Читать «Русская тема. О нашей жизни и литературе» онлайн - страница 8
Вячеслав Пьецух
Словом, нимало не удивительно, что Пушкин приобрел славу первого национального гения, коли в его время тон задавал квалифицированный читатель, а не какой-нибудь агитпроп, предшественником был косноязычный Державин, настоящих соперников покуда качали в люльках, и вообще писатели были наперечёт.
Вот живи он, предположительно, в 80-е годы минувшего столетия, вряд ли ему удалось бы выбиться в светила нашей литературы, хотя бы потому, что в 80-х годах минувшего столетия писатель пошел косяком, а читатель ударился в коммерцию и ему, как говорится, стало ни до чего.
Сомнительно, чтобы гипотетический Пушкин затмил славных своих предшественников, у которых и рифма была заковыристей, и в смысле смысла они ушли далеко вперед. Сомнительно, чтобы Александру Сергеевичу отвели помещение в Переделкине, дали бы Государственную премию за «Бориса Годунова», платили бы золотом за строку, и уж совсем представляется невероятным, чтобы после его кончины в литфондовском отделении 7 городской больницы вслед ему написали бы в «Литературной газете», дескать, «солнце нашей поэзии закатилось», как в 1837 году писали «Литературные прибавления к «Русскому инвалиду».
И в школе проходили бы всё-таки «Василия Тёркина», а не «Пиковую даму», и жил бы он на каком-нибудь Балаклавском проспекте окнами на помойку, и в народе о нём не было бы ни слуху ни духу, как, впрочем, в народе его не знали и в лучшие времена. Как-то, в пору кавказского путешествия, Пушкин исписал своими стихами дверь казенного помещения, старик-сторож автограф стёр и на возмущенные протесты спутников, дескать, что же ты делаешь, старая обезъяна, это же рука Пушкина, равнодушным голосом отвечал:
— А хоть бы и Кукушкина, нам это, сказать по совести, всё равно, потому что на дверях писать — такого закона нет.
И с самодержцем Леонидом Брежневым он вряд ли был бы на короткой ноге, и шеф государственной безопасности если и опекал бы его, то в самом опасном смысле.

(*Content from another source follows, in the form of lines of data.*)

(** On a text without a bare ["don't"], what [partTwo] returns is what the
    scan of the specification adds to its sum. *)
Lemma partTwo_fuel_scan fuel : forall memory enabled two sum,
  no_bare_dont memory -> GoInt.in_range sum ->
  partTwo_fuel fuel memory enabled = Some two ->
  toggle_from memory enabled sum = GoInt.add sum two.
Proof.
  induction fuel as [|fuel IH]; intros memory enabled two sum Hbare Hsum;
    [discriminate|].
  pose proof (occurrences_digits _ _ (getMatches_occurrences memory)) as Dm.
  cbn [partTwo_fuel]. destruct enabled.
  - destruct (strings.Contains memory (str "don't()")) eqn:C.
    + unfold strings.Contains in C. apply Z.leb_le in C.
      rewrite (Index_dont_agree memory Hbare C).
      set (i := strings.Index memory (str "don't()")) in *.
      destruct (partTwo_fuel fuel (slice_from memory i) false) as [rest|] eqn:E;
        [|discriminate].
      cbn. intros [= <-].
      pose proof (Index_prefix memory _ C) as Hp. fold i in Hp.
      apply HasPrefix_true in Hp as [t Hp].
      pose proof (occurrences_digits _ _
                    (getMatches_occurrences (slice_to memory i))) as Dpre.
      rewrite <- (slices_app memory i) at 1.
      rewrite (scan_enabled_by_length (length (slice_to memory i)));
        [|reflexivity|apply Index_none_before; exact C|now rewrite Hp].
      (* the marker itself: the scan goes on disabled *)
      assert (Hstep : forall acc,
                 toggle_from (slice_from memory i) true acc =
                 toggle_from (slice_from memory i) false acc).
      { intros acc. rewrite Hp.
        change (str "don't()" ++ t) with ("d"%char :: str "on't()" ++ t).
        now rewrite !toggle_from_step. }
      rewrite Hstep.
      rewrite (IH _ false rest _ (no_bare_dont_slice _ i Hbare)
                 (fold_partOne_step_in_range _ _ Dpre Hsum) E).
      rewrite partOne_loop by assumption.
      unfold partOne. rewrite partOne_loop
        by (assumption || unfold GoInt.in_range, GoInt.minInt, GoInt.maxInt; lia).
      unfold GoInt.add.
      rewrite GoIntFacts.wrap_add_r, !GoIntFacts.wrap_add_l.
      set (pre := sumZ (products (getMatches (slice_to memory i)))).
      replace (sum + (GoInt.wrap (0 + pre) + rest))
        with (GoInt.wrap (0 + pre) + (sum + rest)) by lia.
      rewrite GoIntFacts.wrap_add_l. f_equal; lia.
    + intros [= <-]. unfold strings.Contains in C. apply Z.leb_gt in C.
      rewrite <- (app_nil_r memory) at 1.
      rewrite (scan_enabled_by_length (length memory));
        [|reflexivity|now apply Index_absent|exact I].
      unfold toggle_from. cbn [length toggle_scan_fuel].
      rewrite partOne_loop by assumption.
      unfold partOne. rewrite partOne_loop
        by (assumption || unfold GoInt.in_range, GoInt.minInt, GoInt.maxInt; lia).
      unfold GoInt.add. rewrite GoIntFacts.wrap_add_r. f_equal; lia.
  - destruct (strings.Contains memory (str "do()")) eqn:C.
    + unfold strings.Contains in C. apply Z.leb_le in C.
      set (j := strings.Index memory (str "do()")) in *.
      intros E.
      pose proof (Index_prefix memory _ C) as Hp. fold j in Hp.
      apply HasPrefix_true in Hp as [t Hp].
      rewrite <- (slices_app memory j) at 1.
      rewrite (scan_disabled_by_length (length (slice_to memory j)));
        [|reflexivity|apply Index_none_before; exact C|now rewrite Hp].
      assert (Hstep : toggle_from (slice_from memory j) false sum =
                      toggle_from (slice_from memory j) true sum).
      { rewrite Hp.
        change (str "do()" ++ t) with ("d"%char :: str "o()" ++ t).
        now rewrite !toggle_from_step. }
      rewrite Hstep.
      apply (IH _ true two _ (no_bare_dont_slice _ j Hbare) Hsum E).
    + intros [= <-]. unfold strings.Contains in C. apply Z.leb_gt in C.
      rewrite <- (app_nil_r memory) at 1.
      rewrite (scan_disabled_by_length (length memory));
        [|reflexivity|now apply Index_absent|exact I].
      unfold toggle_from. cbn [length toggle_scan_fuel].
      unfold GoInt.add. rewrite Z.add_0_r.
      symmetry. now apply GoIntFacts.wrap_small.
Qed.
(** C1, amended. For every engine state, [AdvanceOne] replaces the live
    set with exactly the union of the birth result (the dead cells next
    to a live cell that have exactly 3 live neighbours) and the survival
    result (the live cells that have 2 or 3 live neighbours), every count
    being taken in the live set as it was before the call, which the
    two rule functions leave untouched; the two results are disjoint; and the generation counter becomes
    [gen + 1] modulo [2^32], which is [gen + 1] unless the counter was
    at [2^32 - 1]. *)
Theorem AdvanceOne_next_generation (g : Life) :
  wf g ->
  LiveCells (SurvivalAndDeath (Birth g)) = LiveCells g /\
  LiveCells (AdvanceOne g)
    = insert_range (survival_result (LiveCells g)) (birth_result (LiveCells g)) /\
  (forall c, In c (LiveCells (AdvanceOne g)) <->
             In c (birth_result (LiveCells g)) \/ In c (survival_result (LiveCells g))) /\
  (forall c, In c (birth_result (LiveCells g)) <-> born (LiveCells g) c) /\
  (forall c, In c (survival_result (LiveCells g)) <-> survives (LiveCells g) c) /\
  (forall c, ~ (In c (birth_result (LiveCells g)) /\ In c (survival_result (LiveCells g)))) /\
  is_set (LiveCells (AdvanceOne g)) /\
  gen (AdvanceOne g) = (gen g + 1) mod 4294967296 /\
  (gen g < 4294967295 -> gen (AdvanceOne g) = gen g + 1).
Proof.
  intros W; pose proof W as [Hs [Hg He]].
  assert (U : forall c, In c (LiveCells (AdvanceOne g)) <->
             In c (birth_result (LiveCells g)) \/ In c (survival_result (LiveCells g))).
  { intros c; rewrite In_AdvanceOne, In_birth_result, In_survival_result by auto.
    tauto. }
  split; [reflexivity|].
  split.
  { apply is_set_ext.
    - now apply is_set_AdvanceOne.
    - apply is_set_insert_range.
      unfold birth_result; apply is_set_Birth; [exact Hs|exact is_set_nil].
    - intros c; rewrite U, In_insert_range; tauto. }
  split; [exact U|].
  split; [intros c; now apply In_birth_result|].
  split; [intros c; now apply In_survival_result|].
  split.
  { intros c; rewrite In_birth_result, In_survival_result by auto.
    intros [Hb Hv]; exact (born_not_survives _ _ Hb Hv). }
  split; [now apply is_set_AdvanceOne|].
  split; [apply gen_AdvanceOne|].
  intros Hlt; now apply gen_AdvanceOne_below_max.
Qed.
(** C9, counterexample: a subscriber whose static headers contain
    [X-Webhook-Event] has that value sent in place of the type of the
    event. *)
Lemma static_header_replaces_event_type :
  let h := deliverEvent_headers BusDemo.stub_hmac BusDemo.stub_json
             BusDemo.build_failed_event BusDemo.spoofing in
  h !! "X-Webhook-Event" = Some "test.passed"
  ∧ h !! "X-Webhook-Event" ≠ Some (type BusDemo.build_failed_event).
Proof.
  cbn zeta.
  assert (deliverEvent_headers BusDemo.stub_hmac BusDemo.stub_json
            BusDemo.build_failed_event BusDemo.spoofing !! "X-Webhook-Event"
          = Some "test.passed") as ->.
  { unfold deliverEvent_headers, BusDemo.spoofing, object_spread. cbn.
    rewrite lookup_union, lookup_singleton_eq. reflexivity. }
  split; [reflexivity | discriminate].
Qed.

(** C8, counterexample: for the empty secret no signature is generated and
    validation does not return true: both calls reject. *)
Lemma empty_secret_is_refused :
  generateSignature BusDemo.stub_hmac "{}" "" = None
  ∧ validateSignature BusDemo.stub_hmac "{}" "sha256=" "" ≠ Some true.
Proof. split; [reflexivity | discriminate]. Qed.

(** An argument of [subscribe] that carries an [id] is stored under the
    fresh id and keeps its own. *)
Example carried_id_is_kept :
  let subscription :=
    {| init_id := Some "mine"; init_url := "https://hooks.test/in";
       init_events := ["build.failed"]; init_active := false;
       init_secret := None; init_headers := None |} in
  let r := subscribe Demo.numbered_uuid subscription 0 webhookService in
  r.1.1 = "uuid-0"
  ∧ (sub_id <$> Map_get "uuid-0" (subscriptions r.2)) = Some "mine"
  ∧ Map_get "mine" (subscriptions r.2) = None.
Proof. vm_compute. repeat split. Qed.

(** With no subscription, an emitted [build.failed] event is gone from the
    history as soon as [emit] is done. *)
Example history_is_empty_after_emit :
  let b := BusDemo.emit_on [] build_failed in
  emitted (trace b) = [BusDemo.build_failed_event]
  ∧ getEventHistory 100 (service b) = [].
Proof. vm_compute. split; reflexivity. Qed.

(** Of two subscriptions to [test.failed], one active and one not, only the
    active one is delivered to. *)
Example inactive_subscription_is_skipped :
  let b := BusDemo.emit_on [BusDemo.listener "on" true; BusDemo.listener "off" false]
             test_failed in
  map (fun d => sub_id d.2) (fetched (trace b)) = ["on"].
Proof. vm_compute. reflexivity. Qed.

(** ** Further properties of the webhook service *)

Import BusExtra.

(** *** The subscription map *)

Lemma Map_get_None_keys k (m : SubscriptionMap) : Map_get k m = None ↔ k ∉ map fst m.
Proof.
  induction m as [|[k' v'] m IH]; cbn.
  - split; [intros _; apply not_elem_of_nil | done].
  - rewrite not_elem_of_cons. destruct (String.eqb_spec k k') as [->|Hne].
    + split; [done | intros [? _]; done].
    + rewrite IH. tauto.
Qed.

Lemma Map_set_keys k v (m : SubscriptionMap) :
  map fst (Map_set k v m)
  = match Map_get k m with Some _ => map fst m | None => map fst m ++ [k] end.
Proof.
  induction m as [|[k' v'] m IH]; cbn; [done|].
  destruct (String.eqb_spec k k') as [->|Hne]; cbn; [done|].
  rewrite IH. by destruct (Map_get k m).
Qed.

Lemma Map_set_fresh k v (m : SubscriptionMap) :
  Map_get k m = None → Map_set k v m = m ++ [(k, v)].
Proof.
  induction m as [|[k' v'] m IH]; cbn; [done|].
  destruct (String.eqb k k'); [done|]. intros H. by rewrite IH.
Qed.

Lemma Map_delete_fresh k (m : SubscriptionMap) :
  Map_get k m = None → Map_delete k m = (false, m).
Proof.
  induction m as [|[k' v'] m IH]; cbn; [done|].
  destruct (String.eqb k k'); [done|]. intros H. by rewrite IH.
Qed.

Lemma Map_delete_snoc k v (m : SubscriptionMap) :
  Map_get k m = None → Map_delete k (m ++ [(k, v)]) = (true, m).
Proof.
  induction m as [|[k' v'] m IH]; cbn.
  - by rewrite String.eqb_refl.
  - destruct (String.eqb k k'); [done|]. intros H. by rewrite IH.
Qed.
(** One iteration of [while True] on the answer text [content m].
    [session_data.state] and [interview_state] are the same object, so the
    state the agent mutated is the session's state also when the iteration
    ends in an exception. *)
Definition loop_body (session_data : SessionData.t) (m : Incoming)
    : SessionData.t * list Event * Status :=
  let session_id := SessionData.session_id session_data in
  if all_space (content m) then
    (session_data,
     [ Sent ERROR "I didn't catch that. Could you please repeat your answer?" ],
     Running)
  else if (MAX_ANSWER_LENGTH <? Text.len (content m))%nat then
    (session_data,
     [ Sent ERROR "Your answer is too long. Please keep it under 2000 characters." ],
     Running)
  else
    let '(interview_state, result) :=
      InterviewerAgent.validate_and_respond (oracle m) (clock m)
        (SessionData.state session_data) (content m) in
    let session_data := set_state session_data interview_state in
    match result with
    | Raise e => (session_data, [ SentError e ], Crashed e)
    | Ok r =>
        let saved := Saved session_data in
        match InterviewerAgent.action r with
        | InterviewerAgent.next_question | InterviewerAgent.follow_up =>
            match message_content (InterviewerAgent.message r) with
            | Raise e => (session_data, [ saved; SentError e ], Crashed e)
            | Ok text => (session_data, [ saved; Sent QUESTION text ], Running)
            end
        | InterviewerAgent.complete =>
            let feedback :=
              FeedbackService.generate_feedback (feedback_reply m) (clock m)
                session_id (InterviewState.answers interview_state) in
            let interview_state :=
              InterviewState.set_completed_at
                (InterviewState.set_is_completed interview_state true)
                (Some (clock m)) in
            let session_data :=
              set_feedback (set_state session_data interview_state) feedback in
            (session_data,
             [ saved;
               Sent STATUS "Generating your personalized feedback...";
               FeedbackRequested session_id (InterviewState.answers interview_state);
               Saved session_data;
               SentFeedback feedback;
               Sent SESSION_END "Interview completed successfully!" ],
             Finished)
        end
    end.

(** The loop over the messages the client sends until it disconnects. *)
Fixpoint conversation (session_data : SessionData.t) (inbox : list Incoming)
    : SessionData.t * list Event * Status :=
  match inbox with
  | [] => (session_data, [], Running)
  | m :: rest =>
      let '(session_data, events, status) := loop_body session_data m in
      match status with
      | Running =>
          let '(final, later, status) := conversation session_data rest in
          (final, events ++ later, status)
      | _ => (session_data, events, status)
      end
  end.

А как бы сложилась его судьба, живи он, предположительно, в 50-е годы минувшего столетия, даже жутко вообразить. Как минимум, честили бы его на собраниях ленинградской писательской организации почём зря.
— А вот товарищ Пушкин, — твердил бы с трибуны поэт Октябрьский, делая полицейские глаза, — совершенно не интересуется нашей буйной действительностью. Ему наплевать на героические будни новостроек, на коммунистическую поступь города и села. У него на уме пиковые дамы да бахчисарайские фонтаны, вообще эпоха не столь отдаленная. И следовательно, в лице товарища Пушкина мы имеем врага пафоса и героики наших дней. И как прикажете понимать, например, такие строки: «Пора, мой друг, пора, / Покоя сердце просит…» — это что, выпад? это что, опять вылазка классового врага?!